As part of a three-tiered plan Tumulty brought with her to the city clerk’s office, she converted city council minutes, agenda and audio to digital files, lessening the burden of paper within the office. Now, there are city council records in a digital format available all the way back to 1994.
Tumulty is quick to point to a tall stack of documents piled high on any given day at her office at the Municipal Building as a true sign that changes still need to be made to bring the office of the city clerk into the 21st century, which is where the third phase of her plan comes in.
Documents are what keeps the office of city clerk moving, and the process is still very paper-driven. Ordinances and complaints are filed, sent to her for review and eventually make the trip to the mayor’s office. As part of the third phase of her plan, Tumulty wants to convert original city ordinances, complaints and most documents sent to the city clerk’s office into an online format that can be easily accessible through an electronic software program from any citywide office. Tumulty is authorized to handle municipal court clerical work, and with the new system in place, could keep attorneys, clients, municipal court officials and the police department up to speed with a click of a button, instead of having to duplicate paper copies and travel between city offices.
She says she has the support of the Springfield Police Department, the city treasurer, and several aldermen to put forth the $150,000 “workflow” program that she believes will save the city time and money in the long run, by eliminating an excess of paper documents and increasing communication time with city departments such as the mayor’s office.
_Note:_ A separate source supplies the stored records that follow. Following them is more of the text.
(* ===== verification/EmbedBackends.v ===== *)
(** * Embedding backends

    [engine/embedding_backends.py]: from texts to vectors. The tokenizers, encoders and ONNX sessions of
    third-party runtimes are the classes [TorchHost] and [OnnxHost]; what the backends do around them is
    written out: prefixes, the plan of padded batches, the lazy loads, pooling, normalization, the checks
    of shape, the limits on images and the sizing of the thread pool. A tensor is a list of rows of
    float32 numbers; the order of NumPy's and PyTorch's reductions is the class [TensorMath]. *)

From Stdlib Require Import Ascii String ZArith Lia SpecFloat.
From stdpp Require Import base strings gmap sets list sorting.
From S2P Require Import Prelude Numbers PyVal Bytes FileSys Topology VectorBoundary StableIds.

Local Open Scope Z_scope.

(** ** The plan of batches *)

Record _PlannedBatch := Planned { pl_indices : list nat; pl_pad_len : Z }.

Definition _resolve_pad_buckets (max_seq_length : Z) (pad_buckets : option (list Z)) : list Z :=
  let candidates := default [32; 64; 128] pad_buckets in
  sort_by Z.leb (elements (list_to_set (List.filter (λ b, (0 <? b) && (b <? max_seq_length)) candidates) : gset Z))
  ++ [max_seq_length].

Definition _select_bucket (longest_len : Z) (buckets : list Z) : Z :=
  default (List.last buckets 0) (List.find (λ bucket, longest_len <=? bucket) buckets).

(** [by_bucket.setdefault(bucket, []).append(index)]. *)
Definition add_to_bucket (buckets : list Z) (by_bucket : gmap Z (list nat)) (il : nat * Z) : gmap Z (list nat) :=
  let bucket := _select_bucket il.2 buckets in
  <[bucket := default [] (by_bucket !! bucket) ++ [il.1]]> by_bucket.

Definition _plan_batches (lengths : list Z) (batch_size : Z) (buckets : list Z) : list _PlannedBatch :=
  let by_bucket := fold_left (add_to_bucket buckets) (zip (seq 0 (length lengths)) lengths) ∅ in
  concat (map (λ bucket, map (λ indices, Planned indices bucket)
                             (batches (Z.to_nat batch_size) (default [] (by_bucket !! bucket))))
              (sort_by Z.leb (elements (dom by_bucket)))).

(** ** Devices and precision *)

Definition _EMBEDDING_DTYPES : list string := ["float32"; "float16"; "bfloat16"].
Tumulty plans to pay for the software through existing revenue and by redirecting her city-issued vehicle allowance of $3,300 to pay into the project. Tumulty says she, along with other city employees, has received a vehicle allowance each year since 2003, when she took office as city clerk. Opponent Andy Griswold sees the allowance as waste.
Tumulty sees the project as an investment in communication across city departments.
“It is my hope that the entire city of Springfield and all departments will make use of this technology,” she says. “We have really accomplished the majority of the goals set out in that initial plan.” Now the next step is making communication easier and files more accessible.
Mary Haynes, city clerk of Peoria since 1985, and a friend of Tumulty, says she has always found Springfield’s city clerk’s office to be well-managed. That’s due in part to Tumulty’s attention to detail as well as technological improvements.
“Cecilia’s standards are high and she has been a valued friend through the years,” Haynes says. “She runs a good operation. If you have a good thing going, why change it?”
Griswold hopes to answer that question, as he makes his first run for political office April 5.
A self-described traditional conservative, Griswold will host a fundraiser for Republican candidates at 5 p.m. Friday, March 12 in Erin’s Pavilion at Southwind Park. Griswold says he has volunteered with various Republican campaigns but the office of city clerk caught his attention last year as an opportunity to get his foot in the door of city politics.
The 37-year-old sales consultant says he is frustrated with “perks” within the city clerk’s office like pay raises and a vehicle allowance of $3,300, things that he says are unnecessary.
Tumulty acknowledges she has taken a pay raise of 3 percent each year in office, as have other city officers like the treasurer and the mayor.